Structural and Functional Characterization of γ-Type Phospholipase A2 Inhibitor from Bothrops jararacussu Snake Plasma

Phospholipases A(2) (PLA(2)s) from snake venoms comprise a group of 14-18 kDa proteins, responsible for several toxic effects induced by the whole venom. Considering this, studies aiming at the search for natural inhibitors of these proteins are very important. The present work had as objectives the isolation and functional/structural characterization of a gamma-type phospholipase A(2) inhibitor (PLI) from Bothrops jararacussu snake plasma, named gamma BjussuMIP. This acidic glycoprotein was isolated in a high purity level through affinity chromatography on CNBr-Sepharose 4B coupled with BthTX-II, showing a pI similar to 5.5 and molecular weight of 23,500 for the monomer (determined by SDS-PAGE), and 160,000 for the oligomer (determined by molecular exclusion chromatography on Sephacryl S-200). The interaction between gamma BjussuMIP (MIP) and Phospholipase A(2) (PLA(2)) was confirmed using circular dichroism (CD) and emission fluorescence techniques.
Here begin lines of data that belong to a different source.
(** [__flist_del] of the neighbours of an entry. *)
Lemma del_between h hd l1 e l2 :
  ring h hd (l1 ++ e :: l2) →
  pv h e = Some (last_of hd l1) ∧ nx h e = Some (first_of l2 hd) ∧
  ∃ h', __flist_del (last_of hd l1) (first_of l2 hd) h = (Done tt, h') ∧
    ring h' hd (l1 ++ l2) ∧ dom h' = dom h ∧
    (∀ b, b ∉ hd :: l1 ++ l2 → h' !! b = h !! b).
Proof.
  intros Hring. pose proof Hring as [Hs Hnd]. pose proof (ring_nodup _ _ _ Hring) as Hnd2.
  rewrite <- app_assoc, <- app_comm_cons in Hnd2.
  set (p := last_of hd l1). set (n := first_of l2 hd).
  pose proof (proj1 (seg_app _ _ _ _ _ _) Hs) as [Hs1 Hs2].
  split; [by apply seg_last|]. split; [by apply seg_first|].
  assert (p ∈ hd :: l1 ++ l2) as Hp by (pose proof (last_of_in hd l1); set_solver).
  assert (n ∈ hd :: l1 ++ l2) as Hn by (pose proof (first_of_in l2 hd); set_solver).
  assert (is_Some (h !! p)) as Hpi by (eapply seg_in; [exact Hs|]; set_solver).
  assert (is_Some (h !! n)) as Hni by (eapply seg_in; [exact Hs|]; set_solver).
  unfold __flist_del. rewrite (bind_done _ _ _ _ _ (set_prev_run h n p Hni)).
  rewrite (set_next_run _ p n) by (by apply is_Some_with_prev).
  eexists. split; [done|]. split_and!.
  - split.
    + eapply seg_remove; [exact Hs|done|done|..].
      * by rewrite nx_with_next_eq by fl_side.
      * by rewrite pv_with_next, pv_with_prev_eq by fl_side.
      * intros y H1 _. by rewrite nx_with_next, nx_with_prev by fl_side.
      * intros y H1 _. by rewrite pv_with_next, pv_with_prev by fl_side.
    + revert Hnd. rewrite <- Permutation_middle, Permutation_swap. intros [_ ?]%NoDup_cons. done.
  - by rewrite dom_with_next, dom_with_prev.
  - intros b Hb. assert (b ≠ p ∧ b ≠ n) as (? & ?) by set_solver.
    unfold with_next, with_prev. repeat case_match; by rewrite ?lookup_insert_ne by fl_side.
Qed.

(** Entries outside of a ring do not matter to it. *)
Lemma ring_frame h h' hd l :
  ring h hd l → (∀ b, b ∈ hd :: l → h' !! b = h !! b) → ring h' hd l.
Proof.
  intros [Hs Hnd] Hb. split; [|done]. eapply seg_frame; [exact Hs|..]; intros x Hx;
    unfold nx, pv; rewrite Hb; set_solver.
Qed.
(** [get_next_trim] takes the block that was put on the trim list first and
    sets up its trim.  If trimmed blocks are verified to be zero the piece stays
    in the history, marked; otherwise it leaves the tree or the list, is freed,
    and is not verified any more. *)
Theorem trims_oldest_block o opened s tl ll a rl p :
  history s tl ll [] (a :: rl) → Z.of_nat (S (length rl)) < 2 ^ 64 →
  pieces s !! a = Some p → opened (ip_file p) = true →
  ∃ s', get_next_trim o opened s = (Done (Some (ip_file p, ip_offset p, ip_len p)), s') ∧
    if trim_zero o then
      history s' tl ll [] rl ∧
      pieces s' = <[a := with_flags (λ f, Z.lor f IP_F_TRIMMED) p]> (pieces s)
    else
      history s' (filter (λ b, b ≠ a) tl) (filter (λ b, b ≠ a) ll) [] rl ∧
      pieces s' = delete a (pieces s).
Proof.
  intros [Hok Hlen] Hl Hp Ho. destruct (trim_front _ _ _ _ _ _ Hok) as (Hn & Hne & Hout).
  destruct (trims_first s a Hn Hne) as [E1 E3].
  destruct (trim_remove_run s tl ll [] (a :: rl) a Hok) as (s1 & E4 & Hok1 & Hp1 & Hl1).
  { apply (ok_pieces _ _ _ _ _ Hok). by eexists. }
  rewrite filter_head in Hok1 by (destruct (ok_trim _ _ _ _ _ Hok) as [_ Hnd]; by apply NoDup_cons in Hnd as [_ ?]).
  unfold get_next_trim. rewrite (bind_done _ _ _ _ _ E1), (bind_done (readS trim_entries) _ s s _ eq_refl).
  rewrite (entries_nonzero _ _ _ _ _ _ Hok Hl), (bind_done (mret tt) _ s s tt eq_refl).
  rewrite (bind_done _ _ _ _ _ E3), (bind_done _ _ _ _ _ E4). rewrite <- Hp1 in Hp. rewrite <- Hl1 in Hlen.
  rewrite (bind_done _ _ _ _ _ (get_piece_run _ _ _ Hp)), <- Hp1. rewrite Ho.
  destruct (trim_zero o).
  { rewrite (bind_done _ _ _ _ _ (upd_piece_run _ _ _ _ Hp)). eexists. split; [done|].
    split; [split; [by apply mark_ok|done]|done]. }
  destruct (drop_run s1 tl ll rl a p Hok1 Hp) as (s2 & tl' & ll' & _ & E5 & Hok2 & Hw & Hp2 & Hl2).
  destruct (uncount_free s2 tl ll tl' ll' rl a Hok2 Hw Hout) as (s3 & E6 & Hh & Hp3); [by rewrite Hl2|].
  exists s3. split; [|destruct Hw as (<- & <- & _); rewrite <- Hp2; by split].
  unfold mbind at 1, prog_bind at 1. by rewrite (bind_done _ _ _ _ _ E5), E6.
Qed.
(** ** A write that fails *)

Lemma free_piece_run s a p :
  pieces s !! a = Some p →
  ∃ s', free_piece a s = (Done tt, s') ∧ trims s' = delete a (trims s) ∧ trim_entries s' = trim_entries s.
Proof.
  intros Hp. eexists. unfold free_piece. by rewrite (bind_done _ _ _ _ _ (get_piece_run _ _ _ Hp)).
Qed.

Lemma unlog_run s tl ll rl a p :
  history s tl ll [] rl → pieces s !! a = Some p → a ∉ rl →
  ∃ s', unlog_io_piece a s = (Done tt, s') ∧
    history s' (filter (λ b, b ≠ a) tl) (filter (λ b, b ≠ a) ll) [] rl ∧ pieces s' = delete a (pieces s).
Proof.
  intros [Hok Hlen] Hp Hout. assert (a ≠ 0) as Ha.
  { pose proof (ok_good _ _ _ _ _ Hok) as Hg. rewrite Forall_forall in Hg.
    destruct (Hg a) as [? _]; [|lia]. apply (ok_pieces _ _ _ _ _ Hok). by eexists. }
  unfold unlog_io_piece. rewrite (proj2 (Z.eqb_neq a 0)) by done.
  rewrite (bind_done _ _ _ _ _ (get_piece_run _ _ _ Hp)).
  destruct (drop_run s tl ll rl a p Hok Hp) as (s1 & tl' & ll' & E1 & _ & Hok1 & (-> & -> & Hw) & Hp1 & Hl1).
  rewrite (bind_done _ _ _ _ _ E1).
  destruct (free_run _ _ _ _ _ _ Hok1 Hout) as (s2 & E2 & Hok2 & Hp2 & Hl2). rewrite (bind_done _ _ _ _ _ E2).
  eexists. split; [done|]. simpl. split; [|by rewrite Hp2, Hp1]. split; [by apply hist_ok_len|].
  simpl. rewrite Hl2, Hl1, Hlen, <- Hw, u64_pred by lia. f_equal. lia.
Qed.

(** A write that fails takes its piece out of the history, which is then as it
    was without the write, unless the piece is on the trim list: it is freed and
    stays on that list, and when it is first there the next trim uses it. *)
Theorem failed_write_on_trim_list o opened s tl ll rl a p :
  history s tl ll [] rl → Z.of_nat (length rl) < 2 ^ 64 → pieces s !! a = Some p →
  ∃ s1, complete_piece a true s = (Done tt, s1) ∧
    (a ∉ rl → history s1 (filter (λ b, b ≠ a) tl) (filter (λ b, b ≠ a) ll) [] rl ∧
              pieces s1 = delete a (pieces s)) ∧
    (head rl = Some a → get_next_trim o opened s1 = (Leave (Undefined BadPointer), s1)).
Proof.
  intros Hh Hl Hp. assert (a ≠ 0) as Ha.
  { pose proof (ok_good _ _ _ _ _ (proj1 Hh)) as Hg. rewrite Forall_forall in Hg.
    destruct (Hg a) as [? _]; [|lia]. apply (ok_pieces _ _ _ _ _ (proj1 Hh)). by eexists. }
  unfold complete_piece. rewrite (proj2 (Z.eqb_neq a 0)) by done.
  destruct (decide (a ∈ rl)) as [Hin|Hout].
  2:{ destruct (unlog_run s tl ll rl a p Hh Hp Hout) as (s1 & E & Hh1 & Hp1). exists s1.
      split_and!; [done|done|]. intros E'. destruct rl; [done|]. injection E' as ->. set_solver. }
  destruct Hh as [Hok Hlen].
  destruct (drop_run s tl ll rl a p Hok Hp) as (s1 & tl' & ll' & E1 & _ & Hok1 & _ & Hp1 & Hl1).
  unfold unlog_io_piece. rewrite (proj2 (Z.eqb_neq a 0)) by done.
  rewrite (bind_done _ _ _ _ _ (get_piece_run _ _ _ Hp)), (bind_done _ _ _ _ _ E1).
  rewrite <- Hp1 in Hp. destruct (free_piece_run s1 a p Hp) as (s1' & E4 & Ht & He).
  rewrite (bind_done _ _ _ _ _ E4). eexists. split; [done|]. split; [done|].
  intros E. destruct rl as [|a' rl]; [done|]. injection E as ->. set (s2 := set_len (u64 (io_hist_len s1' + -1)) s1').
  destruct (trim_front _ _ _ _ _ _ Hok1) as (Hn & Hne & _).
  assert (nx (trims s2) trim_list = Some a) as Hn2.
  { unfold nx. simpl. rewrite Ht, lookup_delete_ne by done. exact Hn. }
  destruct (trims_first s2 a Hn2 Hne) as [E2 E3]. unfold get_next_trim.
  rewrite (bind_done _ _ _ _ _ E2), (bind_done (readS trim_entries) _ s2 s2 _ eq_refl).
  change (trim_entries s2) with (trim_entries s1'). rewrite He, (entries_nonzero _ _ _ _ _ _ Hok1 Hl).
  rewrite (bind_done (mret tt) _ s2 s2 tt eq_refl), (bind_done _ _ _ _ _ E3).
  apply bind_leave. unfold remove_trim_entry. apply bind_leave. unfold on_trims.
  assert (set_trims (trims s2) s2 = s2) as Hsame by (by destruct s1'). rewrite <- Hsame at 2. apply zoom_run.
  unfold flist_empty. apply bind_leave. unfold fl_get. simpl. by rewrite Ht, lookup_delete_eq.
Qed.
End errors.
The helical content of the 1: 1 molar mixture was higher than that calculated for the addition of the spectra of the unbound proteins indicating binding. The emission fluorescence experiments pointed that Trp residues in PLA(2) participate in proteins interaction as blue shift of 4 nm was observed. The gamma BjussuMIP cDNA, obtained by PCR of the liver of B. jararacussu snake, revealed 543 bp codifying for a mature protein of 181 amino acid residues. Alignment of its amino acid sequence with those of other snake gamma PLIs showed 89-94% of similarity. gamma BjussuMIP mainly inhibited the pharmacological properties of Asp49 PLA(2)s, such as phospholipase, anticoagulant, myotoxic, edema inducing, cytotoxic, bactericidal and lethal activities. In addition, it showed to be able to supplement Bothrops antivenom, potentiating its antimyotoxic effect. The aspects broached in this work will be able to provide complementary information on possible mechanisms of action, relating structure and function, which could result in a better understanding of the inhibitory effects induced by gamma BjussuMIP.